How to set up single node Hadoop cluster
This tutorial contains detailed steps to set up a single node Hadoop cluster on your own machine.
Requirements
- Java 8
- Apache Hadoop
- Linux or Mac OS (highly recommended)
How to
Install Java 8
The latest Apache Hadoop version is 3.3.1. All Hadoop 3 builds require Java 8.

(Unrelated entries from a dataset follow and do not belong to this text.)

Lemma vm_ok_isolated s : vm_ok s → isolated s.
Proof.
  intros [Hok _] pid va pa w Hpid Hva Hmmu. pose proof (vo_tables s Hok) as Ht.
  destruct (mmu_user s pid w va pa Hok Hpid Hva Hmmu) as (Hv & p & Hp & -> & _).
  pose proof (to_use _ _ Ht _ _ Hv Hp) as Huse.
  pose proof (in_use_user s p Hok Huse) as Huf%user_frame_addr.
  pose proof (Z.mod_pos_bound va 4096 ltac:(lia)) as Hoff. rewrite entry_page by done.
  split_and!; [lia|lia|done| |].
  - intros pid' i Hpid' Hi Hc. by pose proof (to_inj _ _ Ht _ (UTable pid' i) p Hv (conj Hpid' Hi) Hp Hc).
  - intros pid' va' pa' w' Hpid' Hva' Hmmu' Hpa'.
    destruct (mmu_user s pid' w' va' pa' Hok Hpid' Hva' Hmmu') as (Hv' & p' & Hp' & -> & _).
    pose proof (Z.mod_pos_bound va' 4096 ltac:(lia)). rewrite entry_page in Hpa' by done.
    subst p'. pose proof (to_inj _ _ Ht _ _ p Hv' Hv Hp' Hp) as [= -> Hi Hj].
    split; [done|]. rewrite (va_split va), (va_split va'), !entry_page by done. by rewrite Hi, Hj.
Qed.
Lemma wp_terminate_process s cur ready pid Q :
  sched_core s cur ready → is_pid pid →
  (state (tcb s pid) = TSTATE_READY → live s pid ∧ pid ≠ cur) →
  (∀ s', sched_core s' cur (remove1 pid ready) → t_vm s' = t_vm s → sched_lk s' = sched_lk s →
     tcbs_are s' (upd pid kill_tcb (tcb s)) → Q tt s') →
  wp (terminate_process pid) Q s.
Proof.
  intros [Hcur Hlv Hq Hrd Hall Hsl Hnc] Hpid Hready HQ. pose proof Hpid as Hp. unfold is_pid in Hp.
  unfold terminate_process. wp_step. wp_tcb. fold (tcb s pid).
  wp_step. apply (wp_mono _ (λ _ s1, queue_rep s1 NUM_IDS (remove1 pid ready)
    ∧ tcbs_are s1 (tcb s) ∧ t_vm s1 = t_vm s ∧ CURID s1 = CURID s ∧ sched_lk s1 = sched_lk s)).
  { destruct (Z.eqb_spec (state (tcb s pid)) TSTATE_READY) as [E|E].
    - destruct (Hready E) as [Hl Hne]. apply (wp_tqueue_remove s NUM_IDS ready); [done|bounds|by apply Hall|].
      intros s1 Hq1 Hf1. destruct (frame_rest _ _ _ _ Hf1) as (? & ? & ? & _).
      split_and!; [done|by eapply are_frame, are_refl|done..].
    - wp_step. rewrite remove1_not_in by (intros [? _]%Hrd; done). split_and!; done || apply are_refl. }
  intros [] s1 (Hq1 & Hg1 & Hvm1 & HC1 & Hlk1). wp_step. wp_tcb. wp_tcb.
  fold (tcb s1 pid). change (set_TCBPool _ _) with
    (put pid (λ t, set_sigstate (set_pending 0 (sigstate t)) t) (put pid (set_state TSTATE_DEAD) s1)).
  rewrite put_put. change (λ t, set_sigstate _ _) with kill_tcb.
  assert (tcbs_are (put pid kill_tcb s1) (upd pid kill_tcb (tcb s))) as Hg by by apply (are_upd s1 pid kill_tcb).
  assert (∀ x, state (tcb (put pid kill_tcb s1) x)
    = if decide (x = pid) then TSTATE_DEAD else state (tcb s x)) as Hst.
  { intros x. rewrite (are_state _ _ _ Hg). unfold upd. by case_decide. }
  assert (∀ x, live (put pid kill_tcb s1) x ↔ live s x) as Hlive by (intros x; by apply live_vm).
  apply HQ; [|done|done|done]. split; [by rewrite <- Hcur, <- HC1|by apply Hlive|by apply queue_rep_upd|..].
  - intros x. rewrite elem_of_remove1, Hst, Hlive. intros [Hx Hin].
    rewrite decide_False by done. by apply Hrd.
  - intros x. rewrite elem_of_remove1, Hst, Hlive. intros Hl Hx. case_decide; [done|].
    intros. split; [done|]. by apply Hall.
  - intros x Hx Hxc. rewrite Hst, Hlive. case_decide; [done|]. by apply Hsl.
  - rewrite elem_of_remove1. tauto.
Qed.

(** ** What the kernel does on the way back to user mode *)

Definition pending (s : thr) (pid : Z) : Z := pending_signals (sigstate (tcb s pid)).
Definition handler (s : thr) (pid n : Z) : Z :=
  sa_handler (aget (sigactions (sigstate (tcb s pid))) n).

Definition clear_tcb (n : Z) (t : TCB) : TCB :=
  set_sigstate (set_pending (u32 (Z.land (pending_signals (sigstate t))
                                    (Z.lnot (Z.shiftl 1 n)))) (sigstate t)) t.

#[local] Instance link_free_clear n : LinkFree (clear_tcb n).
Proof. by intros [] [] [= -> -> -> -> ->]. Qed.
#[local] Instance link_free_context sp : LinkFree (context_tcb sp).
Proof. by intros [] [] [= -> -> -> -> ->]. Qed.
(** Process 0 of [sample_sched] sends to process 1. *)
Lemma in_use_entry (c : client) st H k :
  st_held st = to_held <$> H →
  (∀ k e, H !! k = Some e → e_busy e = true → aget c.1 k = e_buf e) → in_use st k →
  ∃ d dirty, H !! k = Some (Entry (aget c.1 k) d true dirty)
    ∧ st_content st k = Held d true dirty ∧ st_held st !! k = Some (Held d true dirty).
Proof.
  intros E Hp. unfold in_use, st_content. rewrite E, lookup_fmap.
  destruct (H !! k) as [[i d [] dirty]|] eqn:Ek; [|done..]. intros _. exists d, dirty.
  rewrite (Hp _ _ Ek eq_refl). done.
Qed.

Lemma stores_put (c : client) (p' : gmap (Z * Z) Z) (s' : bio) (H : resident) (k : Z * Z) (i : Z)
    (d : block) (busy dirty : bool) (st' : store) :
  bc_rep s' (<[k := Entry i d busy dirty]> H) →
  st_held st' = <[k := Held d busy dirty]> (to_held <$> H) → st_disk st' = disk s' →
  st_writes st' = trace s' →
  (∀ k e, H !! k = Some e → e_busy e = true → aget c.1 k = e_buf e) →
  (∀ k', k' ≠ k → aget p' k' = aget c.1 k') → (busy = true → aget p' k = i) →
  stores (p', s') st'.
Proof.
  intros Hrep Eh Ed Ew Hp Hp' Hi. exists (<[k := Entry i d busy dirty]> H).
  split_and!; [done|by rewrite Eh, fmap_insert|done|done|]. cbn [fst].
  intros k' e. destruct (decide (k' = k)) as [->|Hne].
  - rewrite lookup_insert_eq. intros [= <-]. exact Hi.
  - rewrite lookup_insert_ne by done. rewrite Hp' by done. apply Hp.
Qed.
(* ===== verification/Log.v ===== *)
(** * The log (kern/fs/log.c, read_superblock of kern/fs/block.c)

    A transaction collects blocks in the log area of the disk; writing the log
    header commits it, installing copies the blocks home.  The theorems show that
    a crash between any two writes of the disk leaves, after recovery, either
    none or all of the changes of a transaction. *)

From S2P Require Import Prelude Memory Resume Spinlock PhysMap Pmm Container PageTable Isolation.
From S2P Require Import UserCopy Tcb TQueue Thread Signal Ipc Bufcache.

Definition LOGSIZE : Z := 10.
Definition ROOTDEV : Z := 1.

(** ** State *)

(** [struct log], [log.lh] included, and the layers below. *)
Record lgs := Lgs {
  g_bio : bio;
  log_lock : spinlock;
  log_start : Z; log_size : Z; log_busy : Z; log_dev : Z;
  lh_n : Z; lh_sector : gmap Z Z
}.

Definition l_g_bio : lens lgs bio :=
  Lens g_bio (λ b s, Lgs b (log_lock s) (log_start s) (log_size s) (log_busy s) (log_dev s)
                       (lh_n s) (lh_sector s)).
Definition l_log_lock : lens lgs spinlock :=
  Lens log_lock (λ k s, Lgs (g_bio s) k (log_start s) (log_size s) (log_busy s) (log_dev s)
                          (lh_n s) (lh_sector s)).
Definition set_log_place (start size dev : Z) (s : lgs) : lgs :=
  Lgs (g_bio s) (log_lock s) start size (log_busy s) dev (lh_n s) (lh_sector s).
Definition set_log_busy (v : Z) (s : lgs) : lgs :=
  Lgs (g_bio s) (log_lock s) (log_start s) (log_size s) v (log_dev s) (lh_n s) (lh_sector s).
Definition set_lh_n (v : Z) (s : lgs) : lgs :=
  Lgs (g_bio s) (log_lock s) (log_start s) (log_size s) (log_busy s) (log_dev s) v (lh_sector s).
Definition set_lh_sectors (m : gmap Z Z) (s : lgs) : lgs :=
  Lgs (g_bio s) (log_lock s) (log_start s) (log_size s) (log_busy s) (log_dev s) (lh_n s) m.

#[export] Instance l_g_bio_ok : LensOk l_g_bio.
Proof. split; [done|done|by intros []]. Qed.

(** [log.lh.sector[i]] *)
Definition get_sector (i : Z) : M lgs Z :=
  _ ← chk "log.lh.sector" LOGSIZE i; gets (λ s, aget (lh_sector s) i).
Definition set_sector (i v : Z) : M lgs unit :=
  _ ← chk "log.lh.sector" LOGSIZE i; modify (λ s, set_lh_sectors (<[i := v]> (lh_sector s)) s).

(** kern/fs/dinode.h *)
Record superblock := Superblock { sb_size : Z; sb_nblocks : Z; sb_ninodes : Z; sb_nlog : Z }.

Definition decode_superblock (d : block) : superblock :=
  Superblock (read32 d 0) (read32 d 4) (read32 d 8) (read32 d 12).

Section Log.
Context `{B : BufLayout} (log_addr : Z).

Definition read_superblock (dev : Z) : M bio superblock :=
  bp ← bufcache_read (u32 dev) 1;
  sb ← buf_get (λ b, decode_superblock (b_data b)) bp;
  _ ← bufcache_release bp;
  mret sb.

(** [bufcache_read(log.dev, sector)] with the conversions to [uint32_t]. *)
Definition log_read (sector : Z) : M lgs Z :=
  dev ← gets log_dev; lift l_g_bio (bufcache_read (u32 dev) (u32 sector)).

(** One turn of the loop of [install_trans]. *)
Definition install_one (tail : Z) : M lgs unit :=
  start ← gets log_start;
  lbuf ← log_read (start + tail + 1);
  sec ← get_sector tail;
  dbuf ← log_read sec;
  d ← lift l_g_bio (buf_get b_data lbuf);
  _ ← lift l_g_bio (buf_write dbuf (λ _, d));
  _ ← lift l_g_bio (bufcache_write dbuf);
  _ ← lift l_g_bio (bufcache_release lbuf);
  lift l_g_bio (bufcache_release dbuf).

Definition install_trans : M lgs unit :=
  n ← gets lh_n; for_range 0 n install_one.

Definition read_head : M lgs unit :=
  start ← gets log_start;
  buf ← log_read start;
  d ← lift l_g_bio (buf_get b_data buf);
  let n := s32 (read32 d 0) in
  _ ← modify (set_lh_n n);
  _ ← for_range 0 n (λ i, set_sector i (s32 (read32 d (4 + 4 * i))));
  lift l_g_bio (bufcache_release buf).

Definition write_head : M lgs unit :=
  start ← gets log_start;
  buf ← log_read start;
  n ← gets lh_n;
  _ ← lift l_g_bio (buf_write buf (λ d, write32 d 0 n));
  _ ← for_range 0 n (λ i,
        sec ← get_sector i;
        lift l_g_bio (buf_write buf (λ d, write32 d (4 + 4 * i) sec)));
  _ ← lift l_g_bio (bufcache_write buf);
  lift l_g_bio (bufcache_release buf).

Definition recover_from_log : M lgs unit :=
  _ ← read_head;
  _ ← install_trans;
  _ ← modify (set_lh_n 0);
  write_head.

(** [sizeof(struct logheader)] is 44, below [BSIZE]. *)
Definition log_init : M lgs unit :=
  _ ← lift l_log_lock spinlock_init;
  sb ← lift l_g_bio (read_superblock ROOTDEV);
  _ ← modify (set_log_place (s32 (sb_size sb - sb_nlog sb)) (s32 (sb_nlog sb)) ROOTDEV);
  recover_from_log.

Definition begin_trans : M lgs unit :=
  _ ← lift l_log_lock (spinlock_acquire "log.lock");
  busy ← gets log_busy;
  _ ← (if negb (busy =? 0) then fail (Blocked "begin_trans") else mret tt);
  _ ← modify (set_log_busy 1);
  lift l_log_lock spinlock_release.

Definition commit_trans : M lgs unit :=
  n ← gets lh_n;
  _ ← (if 0 <? n then
         _ ← write_head;
         _ ← install_trans;
         _ ← modify (set_lh_n 0);
         write_head
       else mret tt);
  _ ← lift l_log_lock (spinlock_acquire "log.lock");
  _ ← modify (set_log_busy 0);
  _ ← lift l_g_bio (wakeup log_addr);
  lift l_log_lock spinlock_release.

(** The loop of [log_write]: the index of the block in the log, or [log.lh.n]. *)
Fixpoint log_find (fuel : nat) (i sector : Z) : M lgs Z :=
  match fuel with
  | O => mret i
  | S fuel =>
    s ← get_sector i;
    if u32 s =? sector then mret i else log_find fuel (i + 1) sector
  end.

(** The copy of buffer [b] to a block of the log. *)
Definition log_copy (b dev sector : Z) : M bio unit :=
  lbuf ← bufcache_read dev sector;
  d ← buf_get b_data b;
  _ ← buf_write lbuf (λ _, d);
  _ ← bufcache_write lbuf;
  bufcache_release lbuf.

Definition log_write (b : Z) : M lgs unit :=
  n ← gets lh_n;
  size ← gets log_size;
  _ ← (if (LOGSIZE <=? n) || (size - 1 <=? n)
       then fail (Panic "too big a transaction") else mret tt);
  busy ← gets log_busy;
  _ ← (if busy =? 0 then fail (Panic "write outside of trans") else mret tt);
  bb ← lift l_g_bio (buf_get id b);
  i ← log_find (Z.to_nat n) 0 (b_sector bb);
  _ ← set_sector i (s32 (b_sector bb));
  start ← gets log_start;
  _ ← lift l_g_bio (log_copy b (u32 (b_dev bb)) (u32 (start + i + 1)));
  _ ← (if i =? n then modify (set_lh_n (n + 1)) else mret tt);
  lift l_g_bio (buf_upd b (λ x, set_b_flags (Z.lor (b_flags x) B_DIRTY) x)).
End Log.

(** ** The log on the disk *)

Abbreviation dmap := (gmap (Z * Z) block).

Definition home (sec : Z) : Z * Z := (ROOTDEV, sec).

(** What the header block says. *)
Definition log_secs (d : block) : list Z :=
  (λ i, s32 (read32 d (4 + 4 * i))) <$> seqZ 0 (s32 (read32 d 0)).

(** The header block for a list of sectors, written over [d]. *)
Fixpoint head_fill (d : block) (i : Z) (secs : list Z) : block :=
  match secs with
  | [] => d
  | sec :: secs => head_fill (write32 d (4 + 4 * i) sec) (i + 1) secs
  end.

Definition head_block (d : block) (secs : list Z) : block :=
  head_fill (write32 d 0 (Z.of_nat (length secs))) 0 secs.

Fixpoint do_writes (ws : list (Z * Z * block)) (D : dmap) : dmap :=
  match ws with
  | [] => D
  | w :: ws => do_writes ws (<[w.1 := w.2]> D)
  end.

Section Disk.
Implicit Types (D : dmap) (ws : list (Z * Z * block)) (secs : list Z).

Lemma head_fill_app d i l1 l2 :
  head_fill d i (l1 ++ l2) = head_fill (head_fill d i l1) (i + Z.of_nat (length l1)) l2.
Proof.
  revert d i. induction l1 as [|a l1 IH]; intros d i; cbn [head_fill app length].
  - by replace (i + Z.of_nat 0) with i by lia.
  - rewrite IH. f_equal. lia.
Qed.

Lemma head_fill_before d i secs a : a + 4 ≤ 4 + 4 * i → read32 (head_fill d i secs) a = read32 d a.
Proof.
  revert d i. induction secs as [|s secs IH]; intros d i Ha; cbn [head_fill]; [done|].
  rewrite IH by lia. apply read32_write32_ne. lia.
Qed.

Lemma head_fill_lookup d i secs j sec :
  secs !! j = Some sec →
  read32 (head_fill d i secs) (4 + 4 * (i + Z.of_nat j)) = u32 sec.
Proof.
  revert d i j. induction secs as [|s secs IH]; intros d i j; [done|]. destruct j as [|j]; cbn.
  - intros [= ->]. rewrite Z.add_0_r, head_fill_before by lia. apply read32_write32_eq.
  - intros Hj. rewrite <- (IH (write32 d (4 + 4 * i) s) (i + 1) j Hj). f_equal. lia.
Qed.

First you need to check if Java 8 is installed and if JAVA_HOME
is set, by the following commands:
echo $JAVA_HOME
java -version
javac -version
If echo $JAVA_HOME
shows no result, you need to set JAVA_HOME
in the environment. If java -version
or javac -version
shows command not found or showing a version different from 1.8.0_xxx
, you need to install Java 8.
To install the latest JDK 8 and JRE 8, run the following commands in Terminal if you are using Debian or Ubuntu:
sudo apt update
sudo apt install -y openjdk-8-jdk
If you are using CentOS, Fedora or RedHat, use the following commands instead:
sudo yum update
sudo yum -y install java-1.8.0-openjdk java-1.8.0-openjdk-devel
Note, if you are using CentOS 8, Fedora 22 or RedHat 8, use the following dnf
commands instead of yum
:
sudo dnf upgrade
sudo dnf -y install java-1.8.0-openjdk java-1.8.0-openjdk-devel
If you are using MacOS, you can download and install the latest JDK 8 (contains JRE 8) from https://www.oracle.com/java/technologies/javase/javase-jdk8-downloads.html.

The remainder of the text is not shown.